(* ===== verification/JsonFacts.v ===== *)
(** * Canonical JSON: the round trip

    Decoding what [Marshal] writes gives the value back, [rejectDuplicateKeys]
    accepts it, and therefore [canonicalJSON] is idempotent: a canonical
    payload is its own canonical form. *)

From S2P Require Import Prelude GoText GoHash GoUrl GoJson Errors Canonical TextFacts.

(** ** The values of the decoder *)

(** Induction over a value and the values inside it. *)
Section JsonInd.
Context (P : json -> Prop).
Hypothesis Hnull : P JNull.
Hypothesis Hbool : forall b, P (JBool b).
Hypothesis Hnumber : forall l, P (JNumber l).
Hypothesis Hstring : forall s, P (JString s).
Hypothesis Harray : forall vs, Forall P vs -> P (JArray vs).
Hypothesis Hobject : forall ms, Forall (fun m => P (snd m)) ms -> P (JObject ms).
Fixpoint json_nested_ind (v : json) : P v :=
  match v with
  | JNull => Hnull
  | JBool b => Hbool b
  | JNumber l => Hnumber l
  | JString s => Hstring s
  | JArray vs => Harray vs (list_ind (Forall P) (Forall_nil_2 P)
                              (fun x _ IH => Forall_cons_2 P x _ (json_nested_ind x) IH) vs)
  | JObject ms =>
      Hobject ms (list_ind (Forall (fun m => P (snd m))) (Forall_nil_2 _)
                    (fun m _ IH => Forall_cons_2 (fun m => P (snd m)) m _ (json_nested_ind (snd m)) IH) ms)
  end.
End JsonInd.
***
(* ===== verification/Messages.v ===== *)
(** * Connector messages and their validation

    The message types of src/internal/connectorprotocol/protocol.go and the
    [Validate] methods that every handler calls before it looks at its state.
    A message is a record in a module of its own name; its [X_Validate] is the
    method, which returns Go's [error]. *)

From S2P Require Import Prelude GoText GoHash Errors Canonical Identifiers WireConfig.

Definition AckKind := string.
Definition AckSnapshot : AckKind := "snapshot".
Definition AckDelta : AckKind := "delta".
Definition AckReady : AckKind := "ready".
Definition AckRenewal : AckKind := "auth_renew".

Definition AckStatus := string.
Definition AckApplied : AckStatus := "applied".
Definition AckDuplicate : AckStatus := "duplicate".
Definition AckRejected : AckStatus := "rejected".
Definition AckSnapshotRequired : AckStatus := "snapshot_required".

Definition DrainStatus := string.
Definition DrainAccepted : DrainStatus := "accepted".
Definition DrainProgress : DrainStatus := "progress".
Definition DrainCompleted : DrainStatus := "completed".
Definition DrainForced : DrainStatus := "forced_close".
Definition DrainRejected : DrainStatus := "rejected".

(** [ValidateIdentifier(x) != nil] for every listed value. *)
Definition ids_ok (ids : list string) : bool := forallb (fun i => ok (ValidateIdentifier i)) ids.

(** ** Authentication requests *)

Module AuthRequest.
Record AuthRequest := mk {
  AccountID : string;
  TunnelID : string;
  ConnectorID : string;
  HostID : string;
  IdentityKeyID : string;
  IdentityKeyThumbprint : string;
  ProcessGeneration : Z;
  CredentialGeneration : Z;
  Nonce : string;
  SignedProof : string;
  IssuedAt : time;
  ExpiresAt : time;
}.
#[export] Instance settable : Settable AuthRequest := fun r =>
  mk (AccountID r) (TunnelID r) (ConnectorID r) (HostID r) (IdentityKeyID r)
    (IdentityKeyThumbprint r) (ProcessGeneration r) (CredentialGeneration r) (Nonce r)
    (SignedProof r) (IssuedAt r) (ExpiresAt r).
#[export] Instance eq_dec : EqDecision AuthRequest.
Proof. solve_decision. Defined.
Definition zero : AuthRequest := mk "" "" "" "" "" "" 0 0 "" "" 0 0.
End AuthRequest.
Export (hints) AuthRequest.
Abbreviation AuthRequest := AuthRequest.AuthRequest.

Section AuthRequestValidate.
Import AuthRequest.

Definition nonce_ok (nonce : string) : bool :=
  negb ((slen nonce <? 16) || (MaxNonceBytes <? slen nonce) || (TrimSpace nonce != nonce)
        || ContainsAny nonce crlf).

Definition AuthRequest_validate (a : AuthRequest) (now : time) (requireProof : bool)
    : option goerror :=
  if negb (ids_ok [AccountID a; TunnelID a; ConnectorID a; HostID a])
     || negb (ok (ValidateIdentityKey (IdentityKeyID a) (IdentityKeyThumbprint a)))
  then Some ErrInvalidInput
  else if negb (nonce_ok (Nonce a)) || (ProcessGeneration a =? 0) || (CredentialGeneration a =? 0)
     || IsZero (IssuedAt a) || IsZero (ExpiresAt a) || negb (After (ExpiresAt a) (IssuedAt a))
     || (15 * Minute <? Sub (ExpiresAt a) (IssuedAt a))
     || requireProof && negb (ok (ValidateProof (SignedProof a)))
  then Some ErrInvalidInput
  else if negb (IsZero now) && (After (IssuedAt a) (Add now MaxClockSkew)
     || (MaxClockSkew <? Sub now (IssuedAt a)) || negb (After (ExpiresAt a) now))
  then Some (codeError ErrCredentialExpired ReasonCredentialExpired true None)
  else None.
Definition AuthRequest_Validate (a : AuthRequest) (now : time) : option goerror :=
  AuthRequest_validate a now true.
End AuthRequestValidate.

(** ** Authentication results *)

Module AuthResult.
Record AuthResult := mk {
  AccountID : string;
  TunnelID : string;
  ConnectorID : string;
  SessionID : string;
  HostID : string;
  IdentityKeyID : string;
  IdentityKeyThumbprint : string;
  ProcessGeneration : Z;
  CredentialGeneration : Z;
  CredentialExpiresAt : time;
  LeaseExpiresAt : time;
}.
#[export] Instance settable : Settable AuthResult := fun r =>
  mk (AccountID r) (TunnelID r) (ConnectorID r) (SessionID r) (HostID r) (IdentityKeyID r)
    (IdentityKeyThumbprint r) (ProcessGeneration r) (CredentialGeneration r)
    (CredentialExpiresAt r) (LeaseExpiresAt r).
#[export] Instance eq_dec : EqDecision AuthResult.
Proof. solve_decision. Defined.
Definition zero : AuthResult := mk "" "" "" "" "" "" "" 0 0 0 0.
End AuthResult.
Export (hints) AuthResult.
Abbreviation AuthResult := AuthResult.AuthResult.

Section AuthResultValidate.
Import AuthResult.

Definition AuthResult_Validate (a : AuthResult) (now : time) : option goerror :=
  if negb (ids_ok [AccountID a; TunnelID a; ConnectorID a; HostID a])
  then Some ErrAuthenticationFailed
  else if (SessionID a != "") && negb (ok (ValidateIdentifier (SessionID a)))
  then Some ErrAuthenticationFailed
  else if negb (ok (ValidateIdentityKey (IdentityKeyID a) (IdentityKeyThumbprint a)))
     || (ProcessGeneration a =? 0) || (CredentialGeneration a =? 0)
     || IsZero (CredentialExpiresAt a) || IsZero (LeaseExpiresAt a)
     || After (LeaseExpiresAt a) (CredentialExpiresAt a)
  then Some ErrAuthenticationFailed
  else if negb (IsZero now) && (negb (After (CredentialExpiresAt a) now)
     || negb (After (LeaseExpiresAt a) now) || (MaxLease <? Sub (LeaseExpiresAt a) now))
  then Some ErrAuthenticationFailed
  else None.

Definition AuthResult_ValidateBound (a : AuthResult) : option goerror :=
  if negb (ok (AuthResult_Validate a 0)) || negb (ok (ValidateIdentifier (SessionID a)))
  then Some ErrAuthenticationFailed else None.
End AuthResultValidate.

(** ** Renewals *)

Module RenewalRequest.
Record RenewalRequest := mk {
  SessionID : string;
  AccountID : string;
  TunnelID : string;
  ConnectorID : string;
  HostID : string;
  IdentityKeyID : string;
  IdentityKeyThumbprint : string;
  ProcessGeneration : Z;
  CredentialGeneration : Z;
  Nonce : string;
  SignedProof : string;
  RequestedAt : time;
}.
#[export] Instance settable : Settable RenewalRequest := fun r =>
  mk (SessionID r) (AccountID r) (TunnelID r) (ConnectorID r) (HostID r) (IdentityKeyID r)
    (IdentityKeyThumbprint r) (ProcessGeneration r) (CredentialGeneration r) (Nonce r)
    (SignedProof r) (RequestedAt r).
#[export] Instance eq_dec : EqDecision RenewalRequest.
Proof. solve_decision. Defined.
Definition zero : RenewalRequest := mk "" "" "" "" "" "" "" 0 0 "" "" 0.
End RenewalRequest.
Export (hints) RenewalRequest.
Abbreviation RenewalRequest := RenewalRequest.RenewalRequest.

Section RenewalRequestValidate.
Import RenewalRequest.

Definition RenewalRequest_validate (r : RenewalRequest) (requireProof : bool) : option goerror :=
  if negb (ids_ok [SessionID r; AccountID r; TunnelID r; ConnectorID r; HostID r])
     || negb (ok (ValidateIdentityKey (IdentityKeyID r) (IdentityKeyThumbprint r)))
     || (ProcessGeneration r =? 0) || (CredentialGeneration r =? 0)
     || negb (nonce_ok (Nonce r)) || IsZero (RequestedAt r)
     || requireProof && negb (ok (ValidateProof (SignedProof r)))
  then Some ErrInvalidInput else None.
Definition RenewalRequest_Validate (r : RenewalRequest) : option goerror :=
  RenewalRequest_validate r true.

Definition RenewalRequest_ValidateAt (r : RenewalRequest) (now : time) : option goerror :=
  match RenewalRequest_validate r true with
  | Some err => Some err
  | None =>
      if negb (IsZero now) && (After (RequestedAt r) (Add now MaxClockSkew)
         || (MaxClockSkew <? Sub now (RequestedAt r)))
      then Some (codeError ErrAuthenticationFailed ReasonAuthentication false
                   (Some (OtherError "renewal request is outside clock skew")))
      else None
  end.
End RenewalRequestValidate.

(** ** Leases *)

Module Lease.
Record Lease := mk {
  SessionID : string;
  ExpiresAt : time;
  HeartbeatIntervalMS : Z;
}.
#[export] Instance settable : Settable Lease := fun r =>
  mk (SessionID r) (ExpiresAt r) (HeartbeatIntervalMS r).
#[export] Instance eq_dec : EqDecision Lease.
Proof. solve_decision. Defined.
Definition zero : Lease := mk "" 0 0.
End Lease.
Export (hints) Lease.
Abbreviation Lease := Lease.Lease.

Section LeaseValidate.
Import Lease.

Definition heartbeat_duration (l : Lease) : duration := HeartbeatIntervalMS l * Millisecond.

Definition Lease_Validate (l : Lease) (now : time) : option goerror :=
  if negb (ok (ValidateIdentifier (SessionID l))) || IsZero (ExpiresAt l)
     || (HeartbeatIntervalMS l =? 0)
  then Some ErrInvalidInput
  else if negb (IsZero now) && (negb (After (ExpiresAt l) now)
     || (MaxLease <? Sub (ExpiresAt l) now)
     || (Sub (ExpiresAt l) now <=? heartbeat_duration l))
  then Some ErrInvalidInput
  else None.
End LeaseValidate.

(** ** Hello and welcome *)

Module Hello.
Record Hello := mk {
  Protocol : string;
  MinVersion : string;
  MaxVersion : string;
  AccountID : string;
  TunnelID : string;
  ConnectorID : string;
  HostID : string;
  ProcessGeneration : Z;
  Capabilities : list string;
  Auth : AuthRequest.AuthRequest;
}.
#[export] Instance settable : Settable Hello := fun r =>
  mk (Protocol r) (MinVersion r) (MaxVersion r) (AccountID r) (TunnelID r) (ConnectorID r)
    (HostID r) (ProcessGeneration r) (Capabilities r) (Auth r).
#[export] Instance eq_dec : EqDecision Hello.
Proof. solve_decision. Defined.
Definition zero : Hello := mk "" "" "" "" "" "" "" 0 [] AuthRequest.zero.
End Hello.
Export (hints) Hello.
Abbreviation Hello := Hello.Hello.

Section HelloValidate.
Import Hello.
***
-- What this task involves --
Where the line holding "Export (hints) Lease." appears in the listing above, start reproducing exactly, and end with the line holding "Import Hello.".

-- Exercise output --
Export (hints) Lease.
Abbreviation Lease := Lease.Lease.

Section LeaseValidate.
Import Lease.

Definition heartbeat_duration (l : Lease) : duration := HeartbeatIntervalMS l * Millisecond.

Definition Lease_Validate (l : Lease) (now : time) : option goerror :=
  if negb (ok (ValidateIdentifier (SessionID l))) || IsZero (ExpiresAt l)
     || (HeartbeatIntervalMS l =? 0)
  then Some ErrInvalidInput
  else if negb (IsZero now) && (negb (After (ExpiresAt l) now)
     || (MaxLease <? Sub (ExpiresAt l) now)
     || (Sub (ExpiresAt l) now <=? heartbeat_duration l))
  then Some ErrInvalidInput
  else None.
End LeaseValidate.

(** ** Hello and welcome *)

Module Hello.
Record Hello := mk {
  Protocol : string;
  MinVersion : string;
  MaxVersion : string;
  AccountID : string;
  TunnelID : string;
  ConnectorID : string;
  HostID : string;
  ProcessGeneration : Z;
  Capabilities : list string;
  Auth : AuthRequest.AuthRequest;
}.
#[export] Instance settable : Settable Hello := fun r =>
  mk (Protocol r) (MinVersion r) (MaxVersion r) (AccountID r) (TunnelID r) (ConnectorID r)
    (HostID r) (ProcessGeneration r) (Capabilities r) (Auth r).
#[export] Instance eq_dec : EqDecision Hello.
Proof. solve_decision. Defined.
Definition zero : Hello := mk "" "" "" "" "" "" "" 0 [] AuthRequest.zero.
End Hello.
Export (hints) Hello.
Abbreviation Hello := Hello.Hello.

Section HelloValidate.
Import Hello.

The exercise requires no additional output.